Instructions to follow: Each record must be output exactly and in full.

Records supplied:
(** * Script Generate: the request/response glue, formalised

    A shallow embedding of the TypeScript sources of the repository,

    - [services/geminiService.ts]: the request sent to the generative-AI API
      and the validation of its answer ([generateScriptBundle]);
    - [utils/zipUtils.ts]: [createAndDownloadZip];
    - the application component: [buildFileTree], the chat history and
      [handleSubmit],

    followed by the properties stated of them.

    Conventions.  A [string] is a JavaScript string whose code units are all
    below 256.  What the host provides and the repository only calls
    ([JSON.parse], [JSON.stringify], [String.prototype.localeCompare], the
    engine's wording of a TypeError, the remote model, the archive library,
    the DOM) is an interface: a class whose fields the definitions use and
    the theorems quantify over. *)

From Stdlib Require Import List String Ascii Bool ZArith Lia Permutation Sorted.
Import ListNotations.
Local Open Scope string_scope.
Local Open Scope list_scope.
Set Warnings "-register-all".

(** ** JavaScript values and built-ins used by the sources *)

Module JS.

(** The double quote and the line feed, which string literals here do not spell. *)
Definition dq : string := String (ascii_of_nat 34) EmptyString.
Definition nl : string := String (ascii_of_nat 10) EmptyString.

(** A finite double is [mantissa * 2 ^ exponent]. *)
Inductive Number : Type :=
| Finite (mantissa exponent : Z)
| Infinity (negative : bool)
| NaN.

(** The values [JSON.parse] can produce, and [undefined] for absent properties. *)
Inductive JSValue : Type :=
| Undefined
| Null
| Bool (b : bool)
| Num (x : Number)
| Str (s : string)
| Array (items : list JSValue)
| Object (members : list (string * JSValue)).

(** What a [throw] carries, as far as [instanceof Error] and [.message] can
    tell: a TypeError of the engine is an [Error] with the engine's message. *)
Inductive Thrown : Type :=
| Error (message : string)
| NotAnError.

(** A settled promise. *)
Inductive Settled (A : Type) : Type :=
| Fulfilled (value : A)
| Rejected (reason : Thrown).
Arguments Fulfilled {A} value.
Arguments Rejected {A} reason.

(** [ToBoolean]. *)
Definition truthy (v : JSValue) : bool :=
  match v with
  | Undefined | Null => false
  | Bool b => b
  | Num (Finite m _) => negb (m =? 0)%Z
  | Num (Infinity _) => true
  | Num NaN => false
  | Str s => negb (s =? "")
  | Array _ | Object _ => true
  end.
(** X5.  Outside the configuration, [UpdateDefaults] fills only what is
    unset: the name, the namespace, the status and the secret name are
    never touched; a version, a pull policy, an anti-affinity rule and the
    access modes that are set are kept; and a resource block whose requests
    are set is kept whole, limits included. *)
Theorem X5_set_fields_kept (c : MysqlCluster) (opt : Options) :
  let c' := (UpdateDefaults c opt).1 in
  Name c' = Name c /\ Namespace c' = Namespace c /\ Status c' = Status c
  /\ SecretName (Spec c') = SecretName (Spec c)
  /\ (MysqlVersion (Spec c) <> "" -> MysqlVersion (Spec c') = MysqlVersion (Spec c))
  /\ (ImagePullPolicy (PodSpec_ (Spec c)) <> "" ->
      ImagePullPolicy (PodSpec_ (Spec c')) = ImagePullPolicy (PodSpec_ (Spec c)))
  /\ (Requests (Resources (PodSpec_ (Spec c))) <> ∅ ->
      Resources (PodSpec_ (Spec c')) = Resources (PodSpec_ (Spec c)))
  /\ (PodAntiAffinity_ (Affinity_ (PodSpec_ (Spec c))) <> None ->
      Affinity_ (PodSpec_ (Spec c')) = Affinity_ (PodSpec_ (Spec c)))
  /\ (AccessModes (VolumeSpec_ (Spec c)) <> [] ->
      AccessModes (VolumeSpec_ (Spec c')) = AccessModes (VolumeSpec_ (Spec c)))
  /\ (Requests (VolumeResources (VolumeSpec_ (Spec c))) <> ∅ ->
      VolumeResources (VolumeSpec_ (Spec c')) = VolumeResources (VolumeSpec_ (Spec c))).
Proof.
  cbv zeta.
  destruct (UpdateDefaults_keeps c opt)
    as (Hn & Hns & Hst & Hsn & Hver & _ & Hpol & Hres & Haff & Hmodes & Hvres).
  repeat split; assumption.
Qed.
(** X19. The transaction protocol of the adapter.  On PostgreSQL, with a
    transaction open: [beginTransaction] throws and changes nothing;
    [commit] and [rollback] end the transaction and release its client
    whether their statement succeeds or fails, and when it fails the
    callback is not called; [execute] runs on the client of the
    transaction and keeps it.  With no transaction open, [commit] and
    [rollback] throw and change nothing.  On SQLite the three calls
    only invoke the callback, when one is given, and [execute] takes no
    connection. *)
Theorem adapter_transaction_protocol :
  forall (pg : DatabaseAdapter.server) (a : DatabaseAdapter.t) (callback : bool),
    (DatabaseAdapter.isPostgres a = true ->
     (forall client,
        DatabaseAdapter.txClient a = Some client ->
        DatabaseAdapter.beginTransaction pg callback a
        = (Threw "Transaction already in progress", a)
        /\ (forall finish,
              finish = DatabaseAdapter.commit \/ finish = DatabaseAdapter.rollback ->
              DatabaseAdapter.txClient (snd (finish pg callback a)) = None
              /\ ~ In client (DatabaseAdapter.checked_out (snd (finish pg callback a)))
              /\ (forall message,
                    fst (finish pg callback a) = Threw message ->
                    DatabaseAdapter.callbacks (snd (finish pg callback a))
                    = DatabaseAdapter.callbacks a))
        /\ (forall query,
              DatabaseAdapter.execute pg query a
              = (DatabaseAdapter.answer pg (DatabaseAdapter.statements a) query,
                 snd (DatabaseAdapter.client_query pg query a))))
     /\ (DatabaseAdapter.txClient a = None ->
         DatabaseAdapter.commit pg callback a = (Threw "No active transaction", a)
         /\ DatabaseAdapter.rollback pg callback a = (Threw "No active transaction", a)))
    /\ (DatabaseAdapter.isPostgres a = false ->
        DatabaseAdapter.beginTransaction pg callback a
        = (Returned tt, DatabaseAdapter.call_back callback a)
        /\ DatabaseAdapter.commit pg callback a
           = (Returned tt, DatabaseAdapter.call_back callback a)
        /\ DatabaseAdapter.rollback pg callback a
           = (Returned tt, DatabaseAdapter.call_back callback a)
        /\ forall query,
             DatabaseAdapter.checked_out (snd (DatabaseAdapter.execute pg query a))
             = DatabaseAdapter.checked_out a
             /\ DatabaseAdapter.connects (snd (DatabaseAdapter.execute pg query a))
                = DatabaseAdapter.connects a).
Proof.
  intros pg [isPg tx out n k cb] callback. simpl. split.
  - intros ->. split.
    + intros client ->. split; [reflexivity |]. split.
      * assert (Hend : forall sql,
                   let run := DatabaseAdapter.end_transaction pg sql callback
                                (DatabaseAdapter.mkAdapter true (Some client) out n k cb) in
                   DatabaseAdapter.txClient (snd run) = None
                   /\ ~ In client (DatabaseAdapter.checked_out (snd run))
                   /\ (forall message, fst run = Threw message ->
                                       DatabaseAdapter.callbacks (snd run) = cb)).
        { intros sql. cbv zeta.
          unfold DatabaseAdapter.end_transaction, DatabaseAdapter.client_query,
            DatabaseAdapter.release, DatabaseAdapter.set_txClient,
            DatabaseAdapter.call_back.
          simpl.
          assert (Hnot : ~ In client (filter (fun c => negb (Nat.eqb c client)) out)).
          { intros H. apply filter_In in H. destruct H as [_ H].
            rewrite Nat.eqb_refl in H. discriminate. }
          destruct (DatabaseAdapter.answer pg k sql); simpl.
          - destruct callback; simpl; repeat split; try assumption;
              intros message H; discriminate H.
          - repeat split; assumption. }
        intros finish [-> | ->]; [apply (Hend "COMMIT") | apply (Hend "ROLLBACK")].
      * intros query. reflexivity.
    + intros ->. split; reflexivity.
  - intros ->. repeat split.
Qed.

Answer box:
(** * Script Generate: the request/response glue, formalised

    A shallow embedding of the TypeScript sources of the repository,

    - [services/geminiService.ts]: the request sent to the generative-AI API
      and the validation of its answer ([generateScriptBundle]);
    - [utils/zipUtils.ts]: [createAndDownloadZip];
    - the application component: [buildFileTree], the chat history and
      [handleSubmit],

    followed by the properties stated of them.

    Conventions.  A [string] is a JavaScript string whose code units are all
    below 256.  What the host provides and the repository only calls
    ([JSON.parse], [JSON.stringify], [String.prototype.localeCompare], the
    engine's wording of a TypeError, the remote model, the archive library,
    the DOM) is an interface: a class whose fields the definitions use and
    the theorems quantify over. *)

From Stdlib Require Import List String Ascii Bool ZArith Lia Permutation Sorted.
Import ListNotations.
Local Open Scope string_scope.
Local Open Scope list_scope.
Set Warnings "-register-all".

(** ** JavaScript values and built-ins used by the sources *)

Module JS.

(** The double quote and the line feed, which string literals here do not spell. *)
Definition dq : string := String (ascii_of_nat 34) EmptyString.
Definition nl : string := String (ascii_of_nat 10) EmptyString.

(** A finite double is [mantissa * 2 ^ exponent]. *)
Inductive Number : Type :=
| Finite (mantissa exponent : Z)
| Infinity (negative : bool)
| NaN.

(** The values [JSON.parse] can produce, and [undefined] for absent properties. *)
Inductive JSValue : Type :=
| Undefined
| Null
| Bool (b : bool)
| Num (x : Number)
| Str (s : string)
| Array (items : list JSValue)
| Object (members : list (string * JSValue)).

(** What a [throw] carries, as far as [instanceof Error] and [.message] can
    tell: a TypeError of the engine is an [Error] with the engine's message. *)
Inductive Thrown : Type :=
| Error (message : string)
| NotAnError.

(** A settled promise. *)
Inductive Settled (A : Type) : Type :=
| Fulfilled (value : A)
| Rejected (reason : Thrown).
Arguments Fulfilled {A} value.
Arguments Rejected {A} reason.

(** [ToBoolean]. *)
Definition truthy (v : JSValue) : bool :=
  match v with
  | Undefined | Null => false
  | Bool b => b
  | Num (Finite m _) => negb (m =? 0)%Z
  | Num (Infinity _) => true
  | Num NaN => false
  | Str s => negb (s =? "")
  | Array _ | Object _ => true
  end.
(** X5.  Outside the configuration, [UpdateDefaults] fills only what is
    unset: the name, the namespace, the status and the secret name are
    never touched; a version, a pull policy, an anti-affinity rule and the
    access modes that are set are kept; and a resource block whose requests
    are set is kept whole, limits included. *)
Theorem X5_set_fields_kept (c : MysqlCluster) (opt : Options) :
  let c' := (UpdateDefaults c opt).1 in
  Name c' = Name c /\ Namespace c' = Namespace c /\ Status c' = Status c
  /\ SecretName (Spec c') = SecretName (Spec c)
  /\ (MysqlVersion (Spec c) <> "" -> MysqlVersion (Spec c') = MysqlVersion (Spec c))
  /\ (ImagePullPolicy (PodSpec_ (Spec c)) <> "" ->
      ImagePullPolicy (PodSpec_ (Spec c')) = ImagePullPolicy (PodSpec_ (Spec c)))
  /\ (Requests (Resources (PodSpec_ (Spec c))) <> ∅ ->
      Resources (PodSpec_ (Spec c')) = Resources (PodSpec_ (Spec c)))
  /\ (PodAntiAffinity_ (Affinity_ (PodSpec_ (Spec c))) <> None ->
      Affinity_ (PodSpec_ (Spec c')) = Affinity_ (PodSpec_ (Spec c)))
  /\ (AccessModes (VolumeSpec_ (Spec c)) <> [] ->
      AccessModes (VolumeSpec_ (Spec c')) = AccessModes (VolumeSpec_ (Spec c)))
  /\ (Requests (VolumeResources (VolumeSpec_ (Spec c))) <> ∅ ->
      VolumeResources (VolumeSpec_ (Spec c')) = VolumeResources (VolumeSpec_ (Spec c))).
Proof.
  cbv zeta.
  destruct (UpdateDefaults_keeps c opt)
    as (Hn & Hns & Hst & Hsn & Hver & _ & Hpol & Hres & Haff & Hmodes & Hvres).
  repeat split; assumption.
Qed.
(** X19. The transaction protocol of the adapter.  On PostgreSQL, with a
    transaction open: [beginTransaction] throws and changes nothing;
    [commit] and [rollback] end the transaction and release its client
    whether their statement succeeds or fails, and when it fails the
    callback is not called; [execute] runs on the client of the
    transaction and keeps it.  With no transaction open, [commit] and
    [rollback] throw and change nothing.  On SQLite the three calls
    only invoke the callback, when one is given, and [execute] takes no
    connection. *)
Theorem adapter_transaction_protocol :
  forall (pg : DatabaseAdapter.server) (a : DatabaseAdapter.t) (callback : bool),
    (DatabaseAdapter.isPostgres a = true ->
     (forall client,
        DatabaseAdapter.txClient a = Some client ->
        DatabaseAdapter.beginTransaction pg callback a
        = (Threw "Transaction already in progress", a)
        /\ (forall finish,
              finish = DatabaseAdapter.commit \/ finish = DatabaseAdapter.rollback ->
              DatabaseAdapter.txClient (snd (finish pg callback a)) = None
              /\ ~ In client (DatabaseAdapter.checked_out (snd (finish pg callback a)))
              /\ (forall message,
                    fst (finish pg callback a) = Threw message ->
                    DatabaseAdapter.callbacks (snd (finish pg callback a))
                    = DatabaseAdapter.callbacks a))
        /\ (forall query,
              DatabaseAdapter.execute pg query a
              = (DatabaseAdapter.answer pg (DatabaseAdapter.statements a) query,
                 snd (DatabaseAdapter.client_query pg query a))))
     /\ (DatabaseAdapter.txClient a = None ->
         DatabaseAdapter.commit pg callback a = (Threw "No active transaction", a)
         /\ DatabaseAdapter.rollback pg callback a = (Threw "No active transaction", a)))
    /\ (DatabaseAdapter.isPostgres a = false ->
        DatabaseAdapter.beginTransaction pg callback a
        = (Returned tt, DatabaseAdapter.call_back callback a)
        /\ DatabaseAdapter.commit pg callback a
           = (Returned tt, DatabaseAdapter.call_back callback a)
        /\ DatabaseAdapter.rollback pg callback a
           = (Returned tt, DatabaseAdapter.call_back callback a)
        /\ forall query,
             DatabaseAdapter.checked_out (snd (DatabaseAdapter.execute pg query a))
             = DatabaseAdapter.checked_out a
             /\ DatabaseAdapter.connects (snd (DatabaseAdapter.execute pg query a))
                = DatabaseAdapter.connects a).
Proof.
  intros pg [isPg tx out n k cb] callback. simpl. split.
  - intros ->. split.
    + intros client ->. split; [reflexivity |]. split.
      * assert (Hend : forall sql,
                   let run := DatabaseAdapter.end_transaction pg sql callback
                                (DatabaseAdapter.mkAdapter true (Some client) out n k cb) in
                   DatabaseAdapter.txClient (snd run) = None
                   /\ ~ In client (DatabaseAdapter.checked_out (snd run))
                   /\ (forall message, fst run = Threw message ->
                                       DatabaseAdapter.callbacks (snd run) = cb)).
        { intros sql. cbv zeta.
          unfold DatabaseAdapter.end_transaction, DatabaseAdapter.client_query,
            DatabaseAdapter.release, DatabaseAdapter.set_txClient,
            DatabaseAdapter.call_back.
          simpl.
          assert (Hnot : ~ In client (filter (fun c => negb (Nat.eqb c client)) out)).
          { intros H. apply filter_In in H. destruct H as [_ H].
            rewrite Nat.eqb_refl in H. discriminate. }
          destruct (DatabaseAdapter.answer pg k sql); simpl.
          - destruct callback; simpl; repeat split; try assumption;
              intros message H; discriminate H.
          - repeat split; assumption. }
        intros finish [-> | ->]; [apply (Hend "COMMIT") | apply (Hend "ROLLBACK")].
      * intros query. reflexivity.
    + intros ->. split; reflexivity.
  - intros ->. repeat split.
Qed.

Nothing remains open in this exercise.